Phosphate transport in osteoclasts: a functional and immunochemical characterization.

Osteoclasts are polarized cells involved in bone resorption. They are exposed to high ambient concentrations of inorganic phosphate (Pi) during the active process of bone resorption. We hypothesize that osteoclasts may possess specific Pi-transport system(s) for transcellular movement of Pi released from bone into the resorption cavity. We have previously reported the existence of a Na-dependent Pi cotransporter in the avian osteoclast, which provides a model culture system for the fully differentiated phenotype capable of bone resorption. In whole cell Pi-uptake studies, the rate of Pi transport was sensitive to both ouabain and 2,4-DNP, an inhibitor of aerobic ATP production. When these osteoclasts were exposed to bone particles, there was an immediate stimulation of Pi transport, independent of de novo protein synthesis. The stimulatory effect of bone particles was inhibited by peptides with the Arg-Gly-Asp-Ser (RGDS) motif, an effect which implicates integrins and cell-matrix interaction in the regulation of Pi transport.

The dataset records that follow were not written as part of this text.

(* ===== verification/Polling.v ===== *)
(** * Tasks that poll

    [create-local-seed-node], [start-local-seed-node] and [getGasCost] of
    [scripts/lib/alicenetTasks.ts].  The loops have no bound in the source:
    [fuel] bounds the rounds that are looked at, and the theorems hold for
    every number of rounds. *)

From S2P Require Import Prelude JsValue Constants Artifacts Fixtures Ethers Factory Instances World Scenario Provider Logic ValidatorTasks.
From stdpp Require Import options.
Local Open Scope Z_scope.

(** ** The seed node *)

Section SeedNode.
Context `{Ethers}.
(** The replies of the node's local server: status and data, or the
    exception of a request that fails or takes longer than two seconds. *)
Context (reply : nat → res (Z * jsval)).

Definition HEIGHT_URL : string := "http://0.0.0.0:8885/v1/get-block-number".

(** The [k]-th [axios.post]. *)
Definition post_height (k : nat) : M (Z * jsval) :=
  output (IHttp HEIGHT_URL (JObj [])) ;;; lift (reply k).

Fixpoint poll_height (fuel k : nat) : M jsval :=
  match fuel with
  | O => throw (LibError "fuel" "create-local-seed-node")
  | S fuel =>
      synced <- try_catch
        (response <- post_height k ;;
         if response.1 =? 200 then ret (Some response.2) else ret None)
        (λ err, output (IDelay 5000) ;;; ret None) ;;
      match synced with
      | Some alicenetHeight => ret alicenetHeight
      | None => poll_height fuel (S k)
      end
  end.

(** [v.toString()] *)
Definition to_string (v : jsval) : res string :=
  if is_nullish v then Throw (TypeError "Cannot read properties of undefined (reading 'toString')")
  else Ok (js_str v).

Definition task_createLocalSeedNode (fuel : nat) (configPath : string) : M string :=
  output (ISpawn "./alicenet" ["--config"; configPath; "validator"]) ;;;
  alicenetHeight <- poll_height fuel 0 ;;
  output (IKill 1) ;;;
  BlockHeight <- lift (js_get alicenetHeight "BlockHeight") ;;
  output (ILogValues [BlockHeight]) ;;;
  lift (to_string BlockHeight).

Definition task_startLocalSeedNode : M unit :=
  output (ISpawn "./alicenet" ["--config"; "./scripts/base-files/localTestNetBaseConfig.toml"; "validator"]).

(** *** Every round is one request, and a pause after a failure *)

Definition answers (k : nat) : Prop := ∃ v, reply k = Ok (200, v).

Global Instance answers_dec k : Decision (answers k).
Proof.
  unfold answers. destruct (reply k) as [[s v]|e]; [|right; naive_solver].
  destruct (decide (s = 200)) as [->|]; [left; by exists v|right; naive_solver].
Defined.

Definition poll_io (k : nat) : list io :=
  IHttp HEIGHT_URL (JObj []) ::
  match reply k with Ok _ => [] | Throw _ => [IDelay 5000] end.

Lemma poll_height_miss fuel k w :
  ¬ answers k → poll_height (S fuel) k w = poll_height fuel (S k) (traced w (poll_io k)).
Proof using Type.
  intros Hk. cbn [poll_height]. unfold mbind_js at 1, try_catch, post_height. rewrite mbind_assoc, mbind_output.
  unfold mbind_js, lift, poll_io. destruct (reply k) as [[s v]|e] eqn:E; [|by rewrite output_run, traced_app].
  cbn [fst snd]. destruct (Z.eqb_spec s 200) as [->|]; [|done].
  destruct Hk. by exists v.
Qed.

Lemma poll_height_hit fuel k v w :
  reply k = Ok (200, v) →
  poll_height (S fuel) k w = (Ok v, traced w [IHttp HEIGHT_URL (JObj [])]).
Proof using Type.
  intros Hk. cbn [poll_height]. unfold mbind_js at 1, try_catch, post_height. rewrite mbind_assoc, mbind_output.
  unfold mbind_js, lift. by rewrite Hk.
Qed.

Lemma poll_height_misses n : ∀ fuel k w,
  (∀ j, (k ≤ j < k + n)%nat → ¬ answers j) →
  poll_height (n + fuel) k w = poll_height fuel (k + n) (traced w (seq k n ≫= poll_io)).
Proof using Type.
  induction n as [|n IH]; intros fuel k w Hn.
  - by rewrite Nat.add_0_r, traced_nil.
  - change (S n + fuel)%nat with (S (n + fuel)). rewrite poll_height_miss by (apply Hn; lia).
    rewrite IH by (intros j Hj; apply Hn; lia). rewrite traced_app. by rewrite Nat.add_succ_r.
Qed.

Lemma seed_node_hit n v h fuel configPath w :
  (∀ j, (j < n)%nat → ¬ answers j) → reply n = Ok (200, v) →
  js_get v "BlockHeight" = Ok h → is_nullish h = false → (n < fuel)%nat →
  task_createLocalSeedNode fuel configPath w =
    (Ok (js_str h),
     traced w (ISpawn "./alicenet" ["--config"; configPath; "validator"] ::
               (seq 0 n ≫= poll_io) ++
               [IHttp HEIGHT_URL (JObj []); IKill 1; ILogValues [h]])).
Proof using Type.
  intros Hmiss Hn Hh Hdef Hf. unfold task_createLocalSeedNode. rewrite mbind_output.
  replace fuel with (n + S (fuel - S n))%nat by lia. unfold mbind_js at 1.
  rewrite poll_height_misses by (intros j Hj; apply Hmiss; lia).
  rewrite (poll_height_hit _ _ v) by done.
  rewrite mbind_output, (mbind_lift _ _ _ _ Hh), mbind_output. unfold lift, to_string. rewrite Hdef.
  rewrite !traced_app. by f_equal.
Qed.

Lemma seed_node_waits fuel configPath w :
  (∀ j, ¬ answers j) →
  ∃ l, task_createLocalSeedNode fuel configPath w =
    (Throw (LibError "fuel" "create-local-seed-node"), traced w l) ∧ IKill 1 ∉ l.
Proof using Type.
  intros Hno. unfold task_createLocalSeedNode. rewrite mbind_output. unfold mbind_js at 1.
  rewrite <-(Nat.add_0_r fuel), poll_height_misses by (intros j _; apply Hno). cbn [poll_height].
  rewrite traced_app. eexists. split; [reflexivity|]. cbn [app].
  rewrite not_elem_of_cons. split; [done|]. rewrite list_elem_of_bind.
  intros (k & Hin & _). unfold poll_io in Hin. destruct (reply k); set_solver.
Qed.
(** C32: [create-local-seed-node] comes to an end exactly when the node
    answers.  If the [n]-th request is the first one answered with status
    200, then with any fuel beyond [n] the task stops the node and returns
    the height of that answer, having asked [n + 1] times and paused five
    seconds after each failed request.  A node that never answers keeps the
    task polling for any number of rounds, and is never stopped. *)
Theorem seed_node_liveness configPath w :
  (∀ n v h fuel, (∀ j, (j < n)%nat → ¬ answers j) → reply n = Ok (200, v) →
    js_get v "BlockHeight" = Ok h → is_nullish h = false → (n < fuel)%nat →
    task_createLocalSeedNode fuel configPath w =
      (Ok (js_str h),
       traced w (ISpawn "./alicenet" ["--config"; configPath; "validator"] ::
                 (seq 0 n ≫= poll_io) ++
                 [IHttp HEIGHT_URL (JObj []); IKill 1; ILogValues [h]]))) ∧
  ((∀ j, ¬ answers j) → ∀ fuel, ∃ l, task_createLocalSeedNode fuel configPath w =
    (Throw (LibError "fuel" "create-local-seed-node"), traced w l) ∧ IKill 1 ∉ l).
Proof using Type.
  split; [intros; by eapply seed_node_hit|intros ? fuel; by apply seed_node_waits].
Qed.
End SeedNode.

(** ** The gas cost *)

Section GasCost.
Context (hre : Hre).
(** [provider.blockNumber]: the last block number the provider has heard of,
    after the requests of a trace. *)
Context (blockNumber : list io → Z).

Definition gas_line (blocknum : Z) : string :=
  "gas price @ blocknum " ++s pretty blocknum ++s ": " ++s pretty (hre_gasPrice hre).

(** One round of the loop: the new [lastBlock]. *)
Definition gas_round (lastBlock : Z) : M Z :=
  output (IRpc "eth_gasPrice") ;;;
  output (IDelay 7000) ;;;
  blocknum <- (λ w, (Ok (blockNumber (w_trace w)), w)) ;;
  (if lastBlock <? blocknum then console_log (gas_line blocknum) else ret tt) ;;;
  ret blocknum.

Fixpoint gas_rounds (n : nat) (lastBlock : Z) : M Z :=
  match n with
  | O => ret lastBlock
  | S n => lastBlock <- gas_round lastBlock ;; gas_rounds n lastBlock
  end.

(** The first [n] rounds of [getGasCost], which has no end. *)
Definition task_getGasCost (n : nat) : M Z := gas_rounds n 0.

Definition gas_io (lastBlock blocknum : Z) : list io :=
  [IRpc "eth_gasPrice"; IDelay 7000] ++ (if lastBlock <? blocknum then [ILog (gas_line blocknum)] else []).

Lemma gas_round_run last w :
  ∃ b, b = blockNumber (w_trace w ++ [IRpc "eth_gasPrice"; IDelay 7000]) ∧
    gas_round last w = (Ok b, traced w (gas_io last b)).
Proof using Type.
  eexists. split; [reflexivity|]. unfold gas_round. rewrite !mbind_output, traced_app.
  unfold mbind_js at 1. cbn [traced w_trace app]. unfold gas_io. case_match; [|done].
  unfold console_log. by rewrite mbind_output, traced_app.
Qed.

(** The lines a trace prints. *)
Definition printed (l : list io) : list string :=
  omap (λ i, match i with ILog s => Some s | _ => None end) l.

Lemma printed_app l1 l2 : printed (l1 ++ l2) = printed l1 ++ printed l2.
Proof using Type. apply omap_app. Qed.

(** [getGasCost] reports every block it sees, once.  With a provider
    whose block number never goes back, the numbers reported in the first
    [n] rounds increase strictly, the last number seen is the last one
    reported (or the one before the start), and there are seven seconds
    between two looks. *)
Theorem gas_cost_reports n last w :
  (∀ l1 l2, blockNumber l1 ≤ blockNumber (l1 ++ l2)) → last ≤ blockNumber (w_trace w) →
  ∃ bs l, gas_rounds n last w = (Ok (default last (list.last bs)), traced w l) ∧
    printed l = gas_line <$> bs ∧ StronglySorted Z.lt (last :: bs) ∧ delays l = replicate n 7000.
Proof using Type.
  intros Hmono. revert last w. induction n as [|n IH]; intros last w Hlast.
  - exists [], []. rewrite traced_nil. split_and!; [done|done| |done]. repeat constructor.
  - destruct (gas_round_run last w) as (b & Hb & Hrun). cbn [gas_rounds]. mstep Hrun.
    assert (last ≤ b) as Hle by (rewrite Hb; etrans; [exact Hlast|apply Hmono]).
    destruct (IH b (traced w (gas_io last b))) as (bs & l & -> & Hp & Hs & Hd).
    { cbn [traced w_trace]. unfold gas_io. rewrite (assoc_L (++)), Hb. apply Hmono. }
    rewrite traced_app. apply StronglySorted_inv in Hs as [Hs Hall].
    assert (delays (gas_io last b ++ l) = replicate (S n) 7000) as Hd'.
    { unfold delays in *. rewrite omap_app, Hd. unfold gas_io. by case_match. }
    destruct (Z.ltb_spec last b) as [Hlt|Hge].
    + exists (b :: bs), (gas_io last b ++ l). split_and!; [| | |done].
      * rewrite last_cons. by destruct (list.last bs).
      * rewrite printed_app, Hp. unfold gas_io. by rewrite (proj2 (Z.ltb_lt _ _)).
      * repeat constructor; try done. eapply Forall_impl; [exact Hall|]. simpl. lia.
    + assert (b = last) as -> by lia. exists bs, (gas_io last last ++ l). split_and!; [done| |by constructor|done].
      rewrite printed_app, Hp. unfold gas_io. by rewrite Z.ltb_irrefl.
Qed.
End GasCost.

(** ** Witnesses *)

#[local] Existing Instances ethers_model.

(** The third request is answered. *)
Definition reply_ex (k : nat) : res (Z * jsval) :=
  if decide (k < 2)%nat then Throw (LibError "axios" "ECONNREFUSED")
  else Ok (200, JObj [("BlockHeight", JNum 4242)]).

Lemma seed_node_liveness_witness :
  ∃ w', task_createLocalSeedNode reply_ex 10 "seed.toml" world_ex = (Ok "4242", w').
Proof.
  destruct (seed_node_liveness reply_ex "seed.toml" world_ex) as [Hhit _].
  eexists. apply (Hhit 2%nat (JObj [("BlockHeight", JNum 4242)]) (JNum 4242) 10%nat).
  - intros j Hj [v Hv]. unfold reply_ex in Hv. rewrite decide_True in Hv by done. discriminate Hv.
  - reflexivity.
  - reflexivity.
  - reflexivity.
  - lia.
Defined.

(** A new block every two requests. *)
Lemma gas_cost_reports_witness :
  ∃ bs l, gas_rounds (hre_ex None) (λ l, Z.of_nat (length l)) 3 0 world_ex
            = (Ok (default 0 (list.last bs)), traced world_ex l) ∧
    printed l = gas_line (hre_ex None) <$> bs.
Proof.
  destruct (gas_cost_reports (hre_ex None) (λ l, Z.of_nat (length l)) 3 0 world_ex)
    as (bs & l & Hrun & Hp & _).
  - intros l1 l2. rewrite length_app. lia.
  - simpl. lia.
  - exists bs, l. exact (conj Hrun Hp).
Defined.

We performed Western blots on both whole cell lysates and membrane fractions using a polyclonal antibody to the N-terminal of NaPi-2 (the rat variant) and found a single approximately 100 kDa protein; the non-immune serum was used as control. Immunofluorescence studies using the same N-terminal antibody to NaPi-2 detected the protein in discrete vesicles. There was an induction of the protein in membrane fractions isolated from osteoclasts cultured in the presence of bone particles. Our preliminary studies indicate that a Na-Pi cotransporter may exist in the avian osteoclast, immunologically related to the NaPi-2 family, and which may be regulated through integrin-mediated pathways in the presence of bone. We also hypothesize that there may be a redistribution of vesicular pools containing the Na-Pi cotransporter toward discrete plasma membrane sites on the polarized osteoclast for transcellular movement of Pi during active bone resorption.